### [About this exercise]
Collect every line of the records below that contains the word "ReceiptLog".

Source data

Start of Block

(** X2.  A log whose first topic is a text other than the Transfer signature
    decodes to no transfer. *)
Theorem other_text_topic_no_transfer (receipt_log : ReceiptLog) (s : string)
  (rest : list PyHex) :
  rl_topics receipt_log = Some (PStr s :: rest) ->
  s <> TRANSFER_EVENT_TOPIC ->
  extract_transfer_from_log receipt_log = None.
Proof.
  intros Ht Hs. unfold extract_transfer_from_log. rewrite Ht.
  apply String.eqb_neq in Hs. now rewrite Hs.
Qed.

Lemma other_text_topic_witness :
  extract_transfer_from_log (other_event_log (PStr (hex zero32))) = None.
Proof.
  apply (other_text_topic_no_transfer _ (hex zero32)
           [PStr (word holder_a); PStr (word holder_b)]); [reflexivity|discriminate].
Defined.

(** X3.  A log whose topics and data words are not four in all decodes to no
    transfer. *)
Theorem wrong_shape_no_transfer (receipt_log : ReceiptLog) (topics : list PyHex) :
  rl_topics receipt_log = Some topics ->
  List.length (topics ++ split_to_words (rl_data receipt_log))%list <> 4%nat ->
  extract_transfer_from_log receipt_log = None.
Proof.
  intros Ht Hlen.
  assert (Hparse : _parse_transfer topics receipt_log = None).
  { unfold _parse_transfer.
    destruct (topics ++ split_to_words (rl_data receipt_log))%list
      as [|t0 [|w1 [|w2 [|w3 [|w4 r]]]]]; try reflexivity.
    now contradiction Hlen. }
  unfold extract_transfer_from_log. rewrite Ht.
  destruct topics as [|[s|bs] rest]; [reflexivity| |exact Hparse].
  destruct (String.eqb s TRANSFER_EVENT_TOPIC); [exact Hparse|reflexivity].
Qed.

Lemma wrong_shape_witness :
  extract_transfer_from_log
    {| rl_topics := Some [PStr TRANSFER_EVENT_TOPIC; PStr (word holder_a)];
       rl_data := "0x"; rl_address := token;
       rl_transaction_hash := None; rl_transactionHash := None;
       rl_log_index := None; rl_logIndex := None;
       rl_block_number := None; rl_blockNumber := None |} = None.
Proof.
  apply (wrong_shape_no_transfer _ [PStr TRANSFER_EVENT_TOPIC; PStr (word holder_a)]);
    [reflexivity|].
  vm_compute. discriminate.
Defined.

(** X4.  A log of four words whose value word is no hexadecimal number
    decodes to no transfer, and nothing is raised. *)
Theorem bad_value_no_transfer (receipt_log : ReceiptLog) (topics : list PyHex)
  (t0 w1 w2 w3 : PyHex) :
  rl_topics receipt_log = Some topics ->
  (topics ++ split_to_words (rl_data receipt_log))%list = [t0; w1; w2; w3] ->
  hex_to_dec w3 = None ->
  extract_transfer_from_log receipt_log = None.
Proof.
  intros Ht Hwords Hvalue.
  assert (Hparse : _parse_transfer topics receipt_log = None).
  { unfold _parse_transfer. cbv zeta. rewrite Hwords. cbv beta iota.
    now rewrite Hvalue. }
  unfold extract_transfer_from_log. rewrite Ht.
  destruct topics as [|[s|bs] rest]; [reflexivity| |exact Hparse].
  destruct (String.eqb s TRANSFER_EVENT_TOPIC); [exact Hparse|reflexivity].
Qed.
Definition totalCostOf (medication : PharmacyStock) (body : AdjustStockBody)
  : Amount :=
  Product (costPerUnitOf medication body) (adj_quantity body).

(** The writes of [adjustStock], in program order.  They are issued on the
    plain client, one statement each: nothing here goes through
    [transaction].  The update is refused before it writes when [updateData]
    holds an Invalid Date, which it can only on "add". *)
Definition adjustStockWrites (user : option TokenPayload) (now : Z) (id : Id)
  (medication : PharmacyStock) (body : AdjustStockBody) : Prisma PharmacyStock :=
  updated <- validated (isAdd body && invalidDate (newExpiry body))
               (pharmacyStock_update id (stockUpdateData medication body)) ;;
  _ <- (if isAdd body && (0 <? adj_quantity body) then
          let totalCost := totalCostOf medication body in
          if isPositive totalCost then
            match user with
            | None => throw TypeError
            | Some u =>
                _ <- expense_create "INVENTORY" totalCost now (userId u) ;;
                _ <- transaction_create "EXPENSE" "PHARMACY" totalCost
                       (Some (s_id medication)) (Some "PharmacyStock") None
                       (userId u) None ;;
                ret tt
            end
          else ret tt
        else ret tt) ;;
  ret updated.

Definition adjustStock (user : option TokenPayload) (now : Z) (id : Id)
  (body : AdjustStockBody) (db : DB) : Response PharmacyStock * DB :=
  match find (byStockId id) (pharmacyStock db) with
  | None => (ErrorJson 404 (Message "Medication not found"), db)
  | Some medication =>
      if newStockOf medication body <? 0 then
        (ErrorJson 400 (Message "Insufficient stock"), db)
      else
        match adjustStockWrites user now id medication body db with
        | (Done updated, db1) =>
            let db2 :=
              match user with
              | Some u => createAuditLog (userId u) "ADJUST_STOCK"
                            "PharmacyStock" (Some (s_id medication)) db1
              | None => db1
              end in
            (Json 200 updated, db2)
        | (Thrown _, db1) =>
            (ErrorJson 500 (Message "Failed to adjust stock"), db1)
        end
  end.

(** ** updateMedication: the one controller that rewrites [sellingPrice]

    [expiryDate ? new Date(expiryDate) : undefined]: an Invalid Date makes
    the update throw before it writes. *)

Record MedicationUpdate := mkMedicationUpdate
{ m_medicationName : option string;
  m_minimumStock : option Z;
  m_costPrice : option Q;
  m_sellingPrice : option Q;
  m_expiryDate : option DateInput }.

(** The unique index on [medicationName]
    (pharmacy_stock_medicationName_key) on an update: the name is refused
    when a row with another key holds it. *)
Definition nameTaken (id : Id) (name : option string) (db : DB) : bool :=
  match name with
  | Some n => existsb (fun s => byName n s && negb (byStockId id s))
                      (pharmacyStock db)
  | None => false
  end.

(** [pharmacyStock.update] with a [data] that may carry [medicationName]. *)
Definition pharmacyStock_rename (id : Id) (name : option string)
  (data : PharmacyStock -> PharmacyStock) : Prisma PharmacyStock :=
  fun db =>
    if nameTaken id name db then
      (Thrown (Message "Unique constraint failed on the fields: (`medicationName`)"), db)
    else pharmacyStock_update id data db.

Definition updateMedication (user : option TokenPayload) (id : Id)
  (data : MedicationUpdate) (db : DB) : Response PharmacyStock * DB :=
  match validated (invalidDate (truthyDate (m_expiryDate data)))
          (pharmacyStock_rename id (m_medicationName data)
             (fun s => mkPharmacyStock (s_id s)
                         (orElse (m_medicationName data) (s_medicationName s))
                         (s_currentStock s)
                         (orElse (m_minimumStock data) (s_minimumStock s))
                         (orElse (m_costPrice data) (s_costPrice s))
                         (orElse (m_sellingPrice data) (s_sellingPrice s))
                         (orKeep (dateColumn (truthyDate (m_expiryDate data)))
                                 (s_expiryDate s)))) db
  with
  | (Done medication, db1) =>
      let db2 :=
        match user with
        | Some u => createAuditLog (userId u) "UPDATE_MEDICATION"
                      "PharmacyStock" (Some (s_id medication)) db1
        | None => db1
        end in
      (Json 200 medication, db2)
  | (Thrown _, db1) => (ErrorJson 500 (Message "Failed to update medication"), db1)
  end.

(** ** requireRole (middlewares/rbac.middleware.ts) *)

(** [requireRole(...allowedRoles)] in front of the handler [next]. *)
Definition requireRole {A} (allowedRoles : list string)
  (user : option TokenPayload) (next : DB -> Response A * DB) (db : DB)
  : Response A * DB :=
  match user with
  | None => (ErrorJson 401 (Message "Authentication required"), db)
  | Some u =>
      if existsb (String.eqb (roleName u)) allowedRoles then next db
      else (ErrorJson 403 (Message "Access denied"), db)
  end.

(** ** createMedication (controllers/pharmacy.controller.ts) *)

(** [req.body] of POST /pharmacy; [None] is an absent key. *)
Record CreateMedicationBody := mkCreateMedicationBody
{ cm_medicationName : string;
  cm_minimumStock : option Z;
  cm_costPrice : option Q;
  cm_sellingPrice : option Q;
  cm_expiryDate : option DateInput;
  cm_currentStock : option Z }.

End of Block

### [Solution to the exercise]
Theorem other_text_topic_no_transfer (receipt_log : ReceiptLog) (s : string)
Theorem wrong_shape_no_transfer (receipt_log : ReceiptLog) (topics : list PyHex) :
Theorem bad_value_no_transfer (receipt_log : ReceiptLog) (topics : list PyHex)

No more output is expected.